By Ally Mark
On a Tuesday night weeks ago, a shooting spree in three Atlanta metro area spas left 8 people dead, 6 of whom were Asian women.
The FBI, assisting local police on this case, cannot confirm whether the attack was a hate crime. Local officials reported the suspect in custody claimed to have a “sexual addiction” and was not racially motivated.
This is outrageous. Our community knows these assertions to be completely, utterly false. Once again, this country’s law enforcement betrays their minimization of the Asian American experience. They are demonstrating exactly how the racism against our community is so deeply ingrained that it isn’t recognized as a violent intersection of gender and race.
But we cannot afford to ignore the history of misogyny against, and alt-right fetishization of, Asian women. How Asian women are exoticized, sexualized, and historically so stereotyped as prostitutes that it was codified in the Page Act of 1875.
In light of the continuing, vicious violence perpetrated against Asian Americans, we must condemn white supremacy, demand accountability and justice, and fight for change.
This explosion in anti-Asian hate crimes began with the covid-19 pandemic. Like many other aspects of the pandemic, we are only recently beginning to reckon with the consequences. But, in the past year, the Asian American community faced a 150% spike in racially-motivated hate crimes, a trend so intense that even the United Nations raised the alarm. A reporting center, Stop AAPI Hate, quickly sprung up last summer to document almost 3,800 incidents nationwide.
The backlash is always harshest for the most vulnerable: women and the elderly. From liberal coastal cities to deep red Middle America, the choices of targets betray the cowardice and fear underpinning this anti-Asian ire:
84-year-old Vicha Ratanapakdee, killed after being shoved harshly to the ground in San Francisco. An 89-year-old woman in Brooklyn, New York City, slapped and set on fire. Now, a misogynistic attack on women in Georgia, working in a setting traditionally maligned — unfairly, often — as seedy and distasteful.

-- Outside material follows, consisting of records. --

(* ===== verification/Recovery.v ===== *)
(** * Recovery: the theorems about saving and loading

    The writing of the state file under faults and crashes, the round trip of
    the state through it, the rejection of damaged files, the types of whatever
    is loaded, and the generations after a recovery. *)
From stdpp Require Import pretty.
From S2P Require Import Prelude Base Hash Model Dedup BinFormat Backend SyntheticBackend Store Publish Restore StateCodec FileSystem Persistence.

(** ** The name of the temporary file *)
Lemma split_on_extend s t : has_char "/" t = false →
  ∃ init last, split_on is_slash s = init ++ [last] ∧ split_on is_slash (s +:+ t) = init ++ [last +:+ t].
Proof.
  intros Ht. induction s as [|c s (init & last & E1 & E2)].
  { exists [], "". split; [done|]. by apply split_on_single. }
  change (String c s +:+ t) with (String c (s +:+ t)). cbn [split_on]. rewrite E1, E2.
  destruct (is_slash c).
  - by exists ("" :: init), last.
  - destruct init as [|w init]; [by exists [], (String c last)|]. by exists (String c w :: init), last.
Qed.

Lemma string_app_neq s t : t ≠ "" → s ≠ s +:+ t.
Proof.
  intros Ht E. apply (f_equal String.length) in E. rewrite string_length_app in E.
  destruct t; [done|]. simpl in E. lia.
Qed.

(** The temporary file is a different file of the same directory. *)
Lemma temp_path_spec path ticks :
  parse_path (temp_name path ticks) ≠ parse_path path ∧ parse_path (temp_name path ticks) ≠ [] ∧
  (∀ init last, split_on is_slash path = init ++ [last] → last ≠ "" →
     parent_path (parse_path (temp_name path ticks)) = parent_path (parse_path path)).
Proof.
  unfold temp_name, parse_path. set (t := ".tmp." +:+ pretty ticks).
  assert (t ≠ "") as Ht by done.
  assert (has_char "/" t = false) as Hs by (unfold t; rewrite has_char_app; apply pretty_Z_no_slash).
  destruct (split_on_extend path t Hs) as (init & last & E1 & E2). rewrite E1, E2, !filter_app.
  assert (last +:+ t ≠ "") as Hne by (intros E; apply (f_equal String.length) in E;
    rewrite string_length_app in E; destruct t; [done|]; simpl in E; lia).
  rewrite (filter_cons_True _ (last +:+ t)) by done. rewrite filter_nil.
  split; [|split; [by destruct (filter _ init)|]].
  - destruct (decide (last = "")) as [->|Hl].
    + rewrite filter_cons_False by naive_solver. intros E. apply (f_equal length) in E.
      rewrite !length_app in E. simpl in E. lia.
    + rewrite filter_cons_True, filter_nil by done. intros [_ [= E]]%app_inj_2; [|done].
      symmetry in E. by apply string_app_neq in E.
  - intros init' last' E Hl. apply app_inj_2 in E as [<- [= <-]]; [|done].
    rewrite filter_cons_True, filter_nil by done. unfold parent_path. rewrite !length_app.
    simpl. by rewrite !Nat.add_sub, !take_app_length.
Qed.

(** ** Writing the state file *)

Section state_file.
Variables (ticks : Z) (path : string) (data : list byte).
Let p : Path := parse_path path.
Let tmp : Path := parse_path (temp_name path ticks).
Hypothesis path_names_a_file : p ≠ [].

Lemma frames_before_rename old m : frames (touches (λ q, q = tmp)) m → frames (throughout (whole p old data)) (m : Fs bool).
Proof.
  intros Hm s. destruct (temp_path_spec path ticks) as (Hne & _ & _).
  apply (touches_throughout (λ q, q = tmp)); [|apply Hm]. intros E. by apply Hne.
Qed.

Lemma write_state_file s :
  throughout (whole p (file_at (fs_disk s) p) data) s (atomic_write_file ticks path data s).2 ∧
  ((atomic_write_file ticks path data s).1 = Ok tt →
     file_at (fs_disk (atomic_write_file ticks path data s).2) p = Some data).
Proof.
  destruct (temp_path_spec path ticks) as (Hne & Htn & _). fold p tmp in Hne, Htn.
  set (old := file_at (fs_disk s) p). set (W := whole p old data).
  set (Q := λ (r : result CheckpointStoreError unit) s',
    throughout W s s' ∧ (r = Ok tt → file_at (fs_disk s') p = Some data)).
  change (Q (atomic_write_file ticks path data s).1 (atomic_write_file ticks path data s).2).
  assert (∀ s1 e, throughout W s s1 → Q (Throw e) s1) as Hthrow by (intros; by split).
  unfold atomic_write_file. fold p tmp.
  apply (run_framed (throughout W)); [| |intros b1 s1 _ T1].
  { apply frames_before_rename. intros s'. eapply touches_weaken; [|apply frames_create_directories]. by intros q []. }
  { auto. }
  apply (run_framed (throughout W)); [by apply frames_before_rename, frames_open_trunc| |intros b2 s2 _ T2].
  { intros. apply Hthrow. by etrans. }
  assert (throughout W s s2) as T by (by etrans). clear T1 T2.
  destruct b2; [|by apply Hthrow]. rewrite raise_if_false.
  apply (run_framed (throughout W)); [by apply frames_before_rename, frames_write_stream| |intros good s3 E3 T3].
  { intros. apply Hthrow. by etrans. }
  assert (throughout W s s3) as T' by (by etrans). clear T T3.
  assert (good = true → file_at (fs_disk s3) tmp = Some data) as Hc.
  { intros ->. pose proof (write_stream_content tmp data s2 Htn) as H. rewrite E3 in H. by apply H. }
  destruct good.
  2: { apply (run_framed (throughout W)).
       - apply frames_bind; [apply _|apply frames_before_rename, frames_remove_path|].
         intros ?. apply frames_throw, _.
       - intros. apply Hthrow. by etrans.
       - intros a s4 E4 _. apply st_bind_ok in E4 as (? & ? & _ & [=]). }
  specialize (Hc eq_refl). rewrite (st_bind_run _ _ _ tt s3) by done.
  apply (run_framed (throughout W)); [intros s'; reflexivity| |intros present s4 E4 _].
  { intros. apply Hthrow. by etrans. }
  injection E4 as _ <-.
  apply (run_framed (throughout W)).
  { destruct present; [|apply frames_ret, _]. apply frames_bind; [apply _|apply frames_remove_throughout|].
    intros ?. apply frames_ret, _. }
  { intros. apply Hthrow. by etrans. }
  intros [] s4 E4 T4. assert (file_at (fs_disk s4) tmp = Some data) as Ht4.
  { rewrite <- Hc. destruct present; [|by injection E4 as <-].
    apply st_bind_ok in E4 as (b & s5 & E5 & [= <-]). pose proof (frames_remove_path p s3) as [K _].
    rewrite E5 in K. cbn in K. by apply K. }
  destruct (rename_throughout tmp p old data s4 Ht4 path_names_a_file) as [T5 C5].
  destruct (rename_path tmp p s4) as [[b5|e] s5] eqn:E5;
    [rewrite (st_bind_run _ _ _ _ _ E5)|rewrite (st_bind_run_throw _ _ _ _ _ E5)]; cbn [fst snd] in *.
  2: { apply Hthrow. do 2 (etrans; [eassumption|]). done. }
  split; [etrans; [apply T'|]; etrans; [apply T4|]; by destruct b5|].
  destruct b5; [|by intros [=]]. intros _. by apply C5.
Qed.

Lemma length_parent (q : Path) : q ≠ [] → length (parent_path q) = (length q - 1)%nat.
Proof. intros Hq. unfold parent_path. rewrite length_take. lia. Qed.

(** Without faults the write succeeds, unless something of the wrong kind is
    in the way. *)
Lemma write_state_file_total s init last :
  split_on is_slash path = init ++ [last] → last ≠ "" → quiet s →
  ancestors_free (fs_disk s) (parent_path p) → is_dir (fs_disk s) p = false →
  is_dir (fs_disk s) tmp = false →
  (atomic_write_file ticks path data s).1 = Ok tt.
Proof.
  intros Hl Hlast Hq Hf Hp Ht. destruct (temp_path_spec path ticks) as (Hne & Htn & Hpar).
  specialize (Hpar _ _ Hl Hlast). fold p tmp in Hne, Htn, Hpar.
  assert (length (parent_path p) < length p)%nat as Hlp.
  { rewrite length_parent by done. assert (length p ≠ 0%nat) by (by destruct p). lia. }
  assert (length (parent_path p) < length tmp)%nat as Hlt.
  { rewrite <- Hpar, length_parent by done. assert (length tmp ≠ 0%nat) by (by destruct tmp). lia. }
  unfold atomic_write_file. fold p tmp.
  destruct (create_directories_ok _ _ Hq Hf) as (s1 & E1 & Q1 & D1 & F1 & N1 & _).
  rewrite (st_bind_run _ _ _ _ _ E1).
  assert (is_dir (fs_disk s1) p = false) as Hp1 by (unfold is_dir in *; by rewrite N1).
  assert (is_dir (fs_disk s1) tmp = false) as Ht1 by (unfold is_dir in *; by rewrite N1).
  destruct (open_trunc_ok tmp s1 Q1 Ht1) as (s2 & E2 & Q2 & D2); [by rewrite Hpar|].
  rewrite (st_bind_run _ _ _ _ _ E2), raise_if_false.
  destruct (write_stream_ok tmp data s2 Q2) as (s3 & E3 & Q3 & D3).
  rewrite (st_bind_run _ _ _ _ _ E3), (st_bind_run _ _ _ tt s3) by done.
  rewrite (st_bind_run _ _ _ (exists_at (fs_disk s3) p) s3) by done.
  assert (∀ q, q ≠ tmp → node_at (fs_disk s3) q = node_at (fs_disk s1) q) as N3.
  { intros q Hqt. rewrite D3, D2. unfold node_at. destruct q; [done|]. by rewrite !lookup_insert_ne. }
  assert (file_at (fs_disk s3) tmp = Some data) as F3.
  { rewrite D3, file_at_insert by done. by rewrite bool_decide_eq_true_2. }
  assert (parent_path p ≠ tmp) as Hpt by (intros E; rewrite E in Hlt; lia).
  assert (∃ s4, (if exists_at (fs_disk s3) p then _ ← remove_path p; mret tt else mret tt) s3 = (Ok tt, s4) ∧
    quiet s4 ∧ (∀ q, q ≠ p → node_at (fs_disk s4) q = node_at (fs_disk s3) q) ∧
    is_dir (fs_disk s4) p = false) as (s4 & E4 & Q4 & N4 & Hp4).
  { assert (is_dir (fs_disk s3) p = false) as Hp3 by (unfold is_dir in *; by rewrite N3).
    unfold exists_at. destruct (node_at (fs_disk s3) p) as [[d|]|] eqn:En.
    - destruct (remove_file_ok p d s3 Q3) as (s4 & E4 & Q4 & D4); [unfold file_at; by rewrite En|].
      exists s4. rewrite (st_bind_run _ _ _ _ _ E4). split; [done|]. split; [done|]. rewrite D4. split.
      + intros q Hqp. unfold node_at. destruct q; [done|]. by rewrite lookup_delete_ne.
      + unfold is_dir, node_at. destruct p; [done|]. by rewrite lookup_delete_eq.
    - unfold is_dir in Hp3. by rewrite En in Hp3.
    - by exists s3. }
  rewrite (st_bind_run _ _ _ _ _ E4).
  destruct (rename_file_ok tmp p data s4 Q4) as (s5 & E5 & _); [| |done|].
  - unfold file_at in *. by rewrite N4.
  - unfold is_dir in *. assert (parent_path p ≠ p) by (intros E; rewrite E in Hlp; lia).
    rewrite N4, N3 by done. done.
  - by rewrite (st_bind_run _ _ _ _ _ E5).
Qed.
End state_file.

For many Asian Americans, this violent backlash lies squarely within the climate of amplified racism from the last five years. It’s the only logical conclusion. The FBI even warned, early on in the pandemic, about a potential surge in anti-Asian violence. However, nowhere in their report did they name the former president’s racist rhetoric as a factor in emboldening such hatred.
Looking back historically, though, the rise in anti-Asian sentiment is even more obvious. Asians (like other minorities) were scapegoated as dirty disease-carriers and forced into ethnic enclaves. Systemic anti-Asian violence traces back to age-old all-American xenophobia, expressed in our oldest, most racist immigration laws. In that sense, it’s clearly linked to the same strain of right-wing white nationalism that violently erupted against Black Lives Matter protesters and put children in cages at the southern border.
Still, that history is complicated. The Asian American community is a relatively new identifier that not all Asian Americans feel equally or wholly represented by. Systemic racism and structural violence has been inflicted against Asian Americans differently from that which is perpetrated against Black or Indigenous communities.
Asians are positioned in so many spaces as a racial in-between, so we get lost in America’s overly broad, simplistic racial narrative. We are excluded and forced to accept the “forever foreigner” label, masking any differences between Asian ethnicities.
But the lack of national cultural attention is now a real-life danger. That was made painfully clear by how slow mainstream media was to pick up on the anti-Asian violence story and how resigned Asians were to this lack of awareness. Assailants harass and attack Asian Americans, protected by the mutual understanding that Asian issues seldom make it to national news.
With so little visibility and so much intra-group diversity, the Asian American community continually struggles with forging a united story, even amid this violence. But where there is fear and confusion, there is opportunity. Opportunity to build stronger coalitions across ethnic and racial groups and come out of this stronger and more resilient than ever.
Last December, an Asian American teen in Pennsylvania was shot and killed by local police as he suffered from a mental health episode. While not directly linked to the rise in anti-Asian violence, the injustice of Christian Hall’s death rallied together a multiracial coalition of activists. Hall’s family is even being represented by Ben Crump, the same lawyer fighting for George Floyd’s family. These alliances show us the way forward — together, in solidarity — and give us the opportunity to share our distinct stories and be known.
With the Black Lives Matter protests last summer, America finally seems ready to engage in another racial reckoning. But with the covid-19 pandemic, Asian Americans have the chance to find a voice and be part of this long-overdue conversation over our country’s deeply painful racist past. Not as an in-between, but in coalition, as an ally, with other communities of color fighting for justice and recognition.